Commencée au nord de l’Angleterre, la carrière d’Alice Coote s’est vite développée outre-Atlantique puis en Europe, en laissant plusieurs disques au passage, notamment des Lieder de Schumann et de Mahler (déjà avec Julius Drake), des opéras – Orfeo avec Emmanuelle Haïm [lire notre critique du CD], Falstaff avec Paul Daniel – ou des œuvres orchestrales (Symphonie n°2 de Mahler avec Paavo Jarvi).
Les premières notes de Gute Nacht laissent entendre une chanteuse pas encore tout à fait en voix, qui rate l’un des premiers aigus, une relative aigreur dans le registre haut que d’ailleurs l’on constatera à plusieurs reprises dans cette exécution. La diction est très précise, même si l’on sent que la langue allemande n’est pas naturelle à l’artiste, comme dans Frühlingstraum, indéniablement malmené. Cela ne doit pourtant pas occulter une prestation en général franchement réussie dont, malgré des remarques concernant la technique vocale, ne reste pas moins le superbe engagement interprétatif.

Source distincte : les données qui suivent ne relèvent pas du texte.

(** * pubmed-paper-fetcher: a shallow embedding and its properties

    The development follows [src/pubmed_paper_fetcher/pubmed.py] and
    [src/cli/main.py].  Python values are modelled as the code uses them:

    - [str] as [string]; the characters are the code points below 256, and
      [isspace] is Python's [str.isspace] on that range;
    - [None] as [None] of an option;
    - an [xml.etree.ElementTree.Element] as a tree of tag, text and children;
    - the set of company affiliations as a [gset string];
    - an exception as a value of [result], threaded by a small monad;
    - a file as its text, the files of the process as a map from paths. *)

From Stdlib Require Import Ascii String ZArith.
From stdpp Require Import base option list strings gmap sets pretty.

Set Warnings "-register-all".
Local Open Scope string_scope.
Local Open Scope list_scope.

(** ** Exceptions and results *)

(** The classes of the exceptions the program meets; each of them derives
    from [Exception]. *)
Inductive ExcClass :=
| TypeError | AttributeError | HTTPError | ConnectionError
| JSONDecodeError | ParseError | IsADirectoryError | FileNotFoundError | OSError.

(** An exception object: its class and [str(e)]. *)
Record Exception := Exc { exc_class : ExcClass; exc_str : string }.

Inductive result (A : Type) :=
| Ok (a : A)
| Raise (e : Exception).
Arguments Ok {A} a.
Arguments Raise {A} e.

Definition rbind {A B} (r : result A) (k : A -> result B) : result B :=
  match r with
  | Ok a => k a
  | Raise e => Raise e
  end.

Notation "'let*' x ':=' r 'in' k" := (rbind r (fun x => k))
  (at level 10, x name, r at level 100, k at level 200).

(** ** Strings *)

Module PyStr.

(** [s.startswith(p)] *)
Fixpoint startswith (p s : string) : bool :=
  match p, s with
  | EmptyString, _ => true
  | String _ _, EmptyString => false
  | String a p', String b s' => if Ascii.eqb a b then startswith p' s' else false
  end.
Lemma subtract_background_elementwise_witness :
  subtract_background (q_hist [5%Q]) (q_hist [2%Q]) = Ok (q_hist [3%Q]) /\
  exists vv, data (q_hist [3%Q]) =
    Dense (mkVar [("Q"%string, 1)] (zip_with Qminus [5%Q] [2%Q]) vv).
Proof.
  split; [vm_compute; reflexivity|].
  apply (proj1 (proj2 subtract_background_elementwise) (q_hist [5%Q]) (q_hist [2%Q]) (q_hist [3%Q])
           (mkVar [("Q"%string, 1)] [5%Q] None) (mkVar [("Q"%string, 1)] [2%Q] None));
    vm_compute; reflexivity.
Defined.

(** ** C7: normalizing by ones *)

(** C7. [normalize] of a dense numerator by a denominator of ones without
    variances, on the numerator's sizes and coordinates, returns the
    numerator unchanged (values, variances, coordinates and masks). *)
Theorem normalize_by_ones (lookup_fill : Q) (num : DataArray) (v : Var) :
  data num = Dense v ->
  (forall l, variances v = Some l -> List.length l = List.length (values v)) ->
  NoDup (map fst (coords num)) ->
  normalize lookup_fill num (ones_denominator v (coords num)) = Ok num.
Proof.
  intros Hd Hl Hnd. unfold normalize, ones_denominator, has_variances, is_binned; simpl.
  rewrite Hd; simpl. unfold da_div, da_binop; simpl. rewrite Hd.
  unfold var_binop, merged_sizes; simpl. rewrite sizes_eqb_refl; simpl.
  rewrite broadcast_same. unfold broadcast; simpl. rewrite sizes_eqb_refl; simpl.
  rewrite merge_coords_self by exact Hnd; simpl. rewrite merge_masks_nil; simpl.
  destruct num as [p cs ms]; simpl in *; subst p.
  destruct v as [sz vals [vs|]]; simpl in *.
  - rewrite zip_div_ones, zip_var_div_ones by (apply Hl; reflexivity). reflexivity.
  - rewrite zip_div_ones; reflexivity.
Qed.

Lemma normalize_by_ones_witness :
  data (q_hist [4%Q; 7%Q]) = Dense (mkVar [("Q"%string, 2)] [4%Q; 7%Q] None) /\
  normalize 0%Q (q_hist [4%Q; 7%Q])
    (ones_denominator (mkVar [("Q"%string, 2)] [4%Q; 7%Q] None) (coords (q_hist [4%Q; 7%Q])))
    = Ok (q_hist [4%Q; 7%Q]).
Proof.
  split; [reflexivity|].
  apply (normalize_by_ones 0%Q (q_hist [4%Q; 7%Q]) (mkVar [("Q"%string, 2)] [4%Q; 7%Q] None)).
  - reflexivity.
  - intros l H; discriminate H.
  - simpl; repeat constructor; simpl; tauto.
Defined.

(** ** C2: the event-mode division guard *)








(** ** C1: monitor preprocessing *)

Lemma zip_with_repeat (f : Q -> Q -> Q) (b : Q) (xs : list Q) :
  zip_with f xs (repeat b (List.length xs)) = map (fun x => f x b) xs.
Proof. induction xs as [|x xs IH]; [reflexivity|]. unfold zip_with in *; simpl; rewrite IH; reflexivity. Qed.

Lemma zip_with_snd (xs ys va : list Q) :
  List.length ys = List.length xs -> List.length va = List.length xs ->
  zip_with (fun (p : Q * Q) (v : Q) => v) (combine xs ys) va = va.
Proof.
  revert ys va; induction xs as [|x xs IH]; intros [|y ys] [|v va] H1 H2; simpl in *;
    try discriminate; auto.
  unfold zip_with in *; simpl; f_equal; apply IH; lia.
Qed.

(** Subtracting a 0-d value without variance from a well-formed variable. *)
Lemma var_binop_sub_scalar (vm : Var) (b : Q) :
  List.length (values vm) = volume (dims vm) ->
  (forall l, variances vm = Some l -> List.length l = List.length (values vm)) ->
  var_binop Sub vm (mkVar [] [b] None) =
  Ok (mkVar (dims vm) (map (fun x => (x - b)%Q) (values vm)) (variances vm)).
Proof.
  destruct vm as [sz xs vs]; simpl; intros Hlen Hvar.
  destruct sz as [|p sz'].
  - destruct xs as [|x [|x' xs']]; simpl in Hlen; try lia.
    unfold var_binop, merged_sizes; simpl. unfold broadcast; simpl.
    destruct vs as [va|]; [|reflexivity].
    specialize (Hvar va eq_refl); simpl in Hvar.
    destruct va as [|v [|v' va]]; simpl in Hvar; try lia. reflexivity.
  - destruct p as [d n]; simpl in Hlen.
    unfold var_binop, merged_sizes; simpl.
    unfold broadcast; simpl.
    rewrite String.eqb_refl, Nat.eqb_refl, sizes_eqb_refl; simpl.
    rewrite <- Hlen. rewrite zip_with_repeat.
    destruct vs as [va|]; [|reflexivity]. do 3 f_equal.
    apply zip_with_snd; [apply repeat_length|]. apply Hvar; reflexivity.
Qed.

(** C1. Without a non-background range the result is the rebinned monitor
    ([hist] of binned data, [rebin] of dense data). With a range, the
    background estimated from the masked monitor is subtracted from the
    rebinned monitor: its values only under [drop], its upper-bound
    broadcast to the monitor's sizes under [upper_bound], itself under
    [fail]. Under [drop] the variances of the result are those of the
    rebinned monitor. Under [fail], the direct subtraction of a scalar
    background that carries variances from a monitor with a dimension is
    refused by scipp with a [VariancesError]. *)
Theorem preprocess_monitor_data_modes
    (mask_range : DataArray -> DataArray -> result DataArray)
    (mean : DataArray -> result DataArray)
    (hist_wavelength rebin_wavelength : DataArray -> Var -> result DataArray)
    (ub : DataArray -> sizes -> result DataArray)
    (monitor : DataArray) (wavelength_bins : Var) :
  let pre := preprocess_monitor_data mask_range mean hist_wavelength rebin_wavelength ub
               monitor wavelength_bins in
  let rebinned := if is_binned monitor then hist_wavelength monitor wavelength_bins
                  else rebin_wavelength monitor wavelength_bins in
  (forall u, pre None u = rebinned)
  /\ (forall r mask m background,
        range_mask r = Ok mask -> mask_range monitor mask = Ok m -> mean m = Ok background ->
        pre (Some r) drop = (mon <- rebinned ;; da_isub mon (da_values background))
        /\ pre (Some r) upper_bound =
             (mon <- rebinned ;; b <- ub background (da_dims mon) ;; da_isub mon b)
        /\ pre (Some r) fail = (mon <- rebinned ;; da_isub mon background))
  /\ (forall mon vm background vb b res,
        data mon = Dense vm -> data background = Dense vb -> dims vb = [] -> values vb = [b] ->
        List.length (values vm) = volume (dims vm) ->
        (forall l, variances vm = Some l -> List.length l = List.length (values vm)) ->
        da_isub mon (da_values background) = Ok res ->
        data res = Dense (mkVar (dims vm) (map (fun x => (x - b)%Q) (values vm)) (variances vm)))
  /\ (forall mon vm background b v,
        data mon = Dense vm -> dims vm <> [] ->
        data background = Dense (mkVar [] [b] (Some [v])) ->
        da_isub mon background = Err VariancesError).
Proof.
  intros pre rebinned. split; [|split; [|split]].
  - intros u. subst pre rebinned. unfold preprocess_monitor_data; simpl.
    destruct (if is_binned monitor then _ else _); reflexivity.
  - intros r mask m background Hm Hr Hmean. subst pre.
    unfold preprocess_monitor_data; rewrite Hm; simpl; rewrite Hr; simpl; rewrite Hmean; simpl.
    subst rebinned; repeat split.
  - intros mon vm background vb b res Hmon Hbg Hvb Hb Hlen Hvar Hres.
    unfold da_isub, da_sub, da_binop, da_values in Hres.
    rewrite Hmon, Hbg in Hres; simpl in Hres. unfold var_values in Hres.
    rewrite Hvb, Hb, (var_binop_sub_scalar vm b Hlen Hvar) in Hres; simpl in Hres.
    destruct (merge_coords _ _); simpl in Hres; [|discriminate].
    destruct (merge_masks _ _); simpl in Hres; [|discriminate].
    inversion Hres; reflexivity.
  - intros mon vm background b v Hmon Hne Hbg.
    unfold da_isub, da_sub, da_binop. rewrite Hmon, Hbg.
    destruct vm as [[|[d n] sz] xs vs]; [exfalso; apply Hne; reflexivity|].
    unfold var_binop, merged_sizes, broadcast; simpl.
    rewrite String.eqb_refl, Nat.eqb_refl, sizes_eqb_refl; reflexivity.
Qed.

Definition c1_monitor : DataArray :=
  mkDA (Dense (mkVar [("wavelength"%string, 2)] [5%Q; 7%Q] None)) [] [].

Definition c1_range : Var := mkVar [("wavelength"%string, 2)] [0%Q; 1%Q] None.

Definition c1_mask : DataArray :=
  mkDA (Dense (mkVar [("wavelength"%string, 1)] [1%Q] None)) [("wavelength"%string, c1_range)] [].

Definition c1_background : DataArray := mkDA (Dense (mkVar [] [2%Q] (Some [1%Q]))) [] [].

Lemma preprocess_monitor_data_modes_witness :
  range_mask c1_range = Ok c1_mask
  /\ preprocess_monitor_data (fun m _ => Ok m) (fun _ => Ok c1_background)
       (fun m _ => Ok m) (fun m _ => Ok m) (fun b _ => Ok b) c1_monitor c1_range
       (Some c1_range) drop
     = da_isub c1_monitor (da_values c1_background)
  /\ (forall res, da_isub c1_monitor (da_values c1_background) = Ok res ->
        data res = Dense (mkVar [("wavelength"%string, 2)] [(5 - 2)%Q; (7 - 2)%Q] None)).
Proof.
  split; [reflexivity|]. split.
  - apply (proj1 (proj1 (proj2 (preprocess_monitor_data_modes (fun m _ => Ok m)
             (fun _ => Ok c1_background) (fun m _ => Ok m) (fun m _ => Ok m) (fun b _ => Ok b)
             c1_monitor c1_range)) c1_range c1_mask c1_monitor c1_background
             eq_refl eq_refl eq_refl)).
  - intros res Hres.
    apply (proj1 (proj2 (proj2 (preprocess_monitor_data_modes (fun m _ => Ok m)
             (fun _ => Ok c1_background) (fun m _ => Ok m) (fun m _ => Ok m) (fun b _ => Ok b)
             c1_monitor c1_range))) c1_monitor
             (mkVar [("wavelength"%string, 2)] [5%Q; 7%Q] None) c1_background
             (mkVar [] [2%Q] (Some [1%Q])) 2%Q res eq_refl eq_refl eq_refl eq_refl eq_refl);
      [intros l Hl; discriminate Hl | exact Hres].
Defined.
Lemma lightFrame_ok f e :
  gentle f -> small_ok e ->
  small_ok (Animator.lightFrame (f_state f) (f_delta f) e).
Proof.
  unfold gentle, small_ok. intros Hg Hseg.
  rewrite lightFrame_pos.
  change (Animator.s_chaosPos (Animator.lightFrame (f_state f) (f_delta f) e))
    with (Animator.s_chaosPos e).
  change (Animator.s_targetPos (Animator.lightFrame (f_state f) (f_delta f) e))
    with (Animator.s_targetPos e).
  unfold Animator.lightAlpha, Animator.smallActiveTarget.
  destruct (f_state f); apply on_segment_step; try exact Hseg; lra.
Qed.

Lemma Forall_map_step (A : Type) (P : A -> Prop) (g : A -> A) l :
  (forall x, P x -> P (g x)) -> Forall P l -> Forall P (map g l).
Proof.
  intros Hg H. induction H as [|x l Hx _ IH]; simpl; constructor; auto.
Qed.

Lemma ornamentsRun_ok frames : forall data,
  Forall gentle frames -> Forall ornament_ok data ->
  Forall ornament_ok (ornamentsRun frames data).
Proof.
  unfold ornamentsRun.
  induction frames as [|f rest IH]; intros data Hg Hd; cbn [fold_left]; [exact Hd|].
  inversion Hg as [|? ? Hf Hrest]; subst.
  apply IH; [exact Hrest|].
  unfold Animator.PhotoOrnaments_useFrame.
  apply Forall_map_step; [|exact Hd]. intros o. apply ornamentFrame_ok. exact Hf.
Qed.

Lemma elementsRun_ok frames : forall data,
  Forall gentle frames -> Forall small_ok data ->
  Forall small_ok (elementsRun frames data).
Proof.
  unfold elementsRun.
  induction frames as [|f rest IH]; intros data Hg Hd; cbn [fold_left]; [exact Hd|].
  inversion Hg as [|? ? Hf Hrest]; subst.
  apply IH; [exact Hrest|].
  unfold Animator.ChristmasElements_useFrame.
  apply Forall_map_step; [|exact Hd]. intros e. apply elementFrame_ok. exact Hf.
Qed.

Lemma lightsRun_ok frames : forall data,
  Forall gentle frames -> Forall small_ok data ->
  Forall small_ok (lightsRun frames data).
Proof.
  unfold lightsRun.
  induction frames as [|f rest IH]; intros data Hg Hd; cbn [fold_left]; [exact Hd|].
  inversion Hg as [|? ? Hf Hrest]; subst.
  apply IH; [exact Hrest|].
  unfold Animator.FairyLights_useFrame.
  apply Forall_map_step; [|exact Hd]. intros e. apply lightFrame_ok. exact Hf.
Qed.

(** The end points of an entity are never written. *)
Lemma lightsRun_ends frames : forall data,
  map Animator.s_chaosPos (lightsRun frames data) = map Animator.s_chaosPos data
  /\ map Animator.s_targetPos (lightsRun frames data) = map Animator.s_targetPos data.
Proof.
  unfold lightsRun.
  induction frames as [|f rest IH]; intros data; cbn [fold_left]; [split; reflexivity|].
  destruct (IH (Animator.FairyLights_useFrame true (f_state f) (f_delta f) data))
    as (E1 & E2).
  rewrite E1, E2. unfold Animator.FairyLights_useFrame.
  rewrite !map_map. split; apply map_ext; intros e; reflexivity.
Qed.

Lemma elementsRun_ends frames : forall data,
  map Animator.s_chaosPos (elementsRun frames data) = map Animator.s_chaosPos data
  /\ map Animator.s_targetPos (elementsRun frames data) = map Animator.s_targetPos data.
Proof.
  unfold elementsRun.
  induction frames as [|f rest IH]; intros data; cbn [fold_left]; [split; reflexivity|].
  destruct (IH (Animator.ChristmasElements_useFrame true (f_state f) (f_delta f) data))
    as (E1 & E2).
  rewrite E1, E2. unfold Animator.ChristmasElements_useFrame.
  rewrite !map_map. split; apply map_ext; intros e; reflexivity.
Qed.

Lemma ornamentsRun_ends frames : forall data,
  map Animator.o_chaosPos (ornamentsRun frames data) = map Animator.o_chaosPos data
  /\ map Animator.o_targetPos (ornamentsRun frames data) = map Animator.o_targetPos data.
Proof.
  unfold ornamentsRun.
  induction frames as [|f rest IH]; intros data; cbn [fold_left]; [split; reflexivity|].
  destruct (IH (Animator.PhotoOrnaments_useFrame true (f_state f) (f_delta f) data))
    as (E1 & E2).
  rewrite E1, E2. unfold Animator.PhotoOrnaments_useFrame.
  rewrite !map_map. split; apply map_ext; intros e; reflexivity.
Qed.

End SegmentFacts.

La voix n’atteint pas un état de fatigue lorsque s’achèvent ces vingt-quatre poèmes. Loin de la démonstration de chant d’un Kaufmann, Alice Coote cherche avant tout à s’approprier texte et musique pour en faire partager l’émotion, malgré la retenue avec laquelle elle en aborde certaines pages, telles Der Lindenbaum ou Der Leiermann.
Pour l’accompagner, Julius Drake utilise une palette sonore digne des plus grands, d’une délicatesse de touché rarement atteinte. Le tempo presque allègre du début, en parfaite cohérence avec le texte, prouve l’inventivité permanente du pianiste. Au fil du cycle il utilise toutes les possibilités mélodiques et rythmiques de la partition sans jamais mettre la chanteuse en défaut. Malgré la concurrence (Jörg Demus, Sviatoslav Richter, Maurizio Pollini, Daniel Barenboim, etc.), il apporte une finesse nouvelle à l’œuvre, faisant redécouvrir chaque minute, sans pathos mais avec le recul d’une maturité très présente.
Ce beau CD, issus d’un live de bon niveau, invite à ouvrir un peu plus notre écoute de cet opus, au delà des références laissées par les barytons Hans Hotter et Dietrich Fischer-Dieskau, et permet avant tout d’entendre un grand accompagnateur.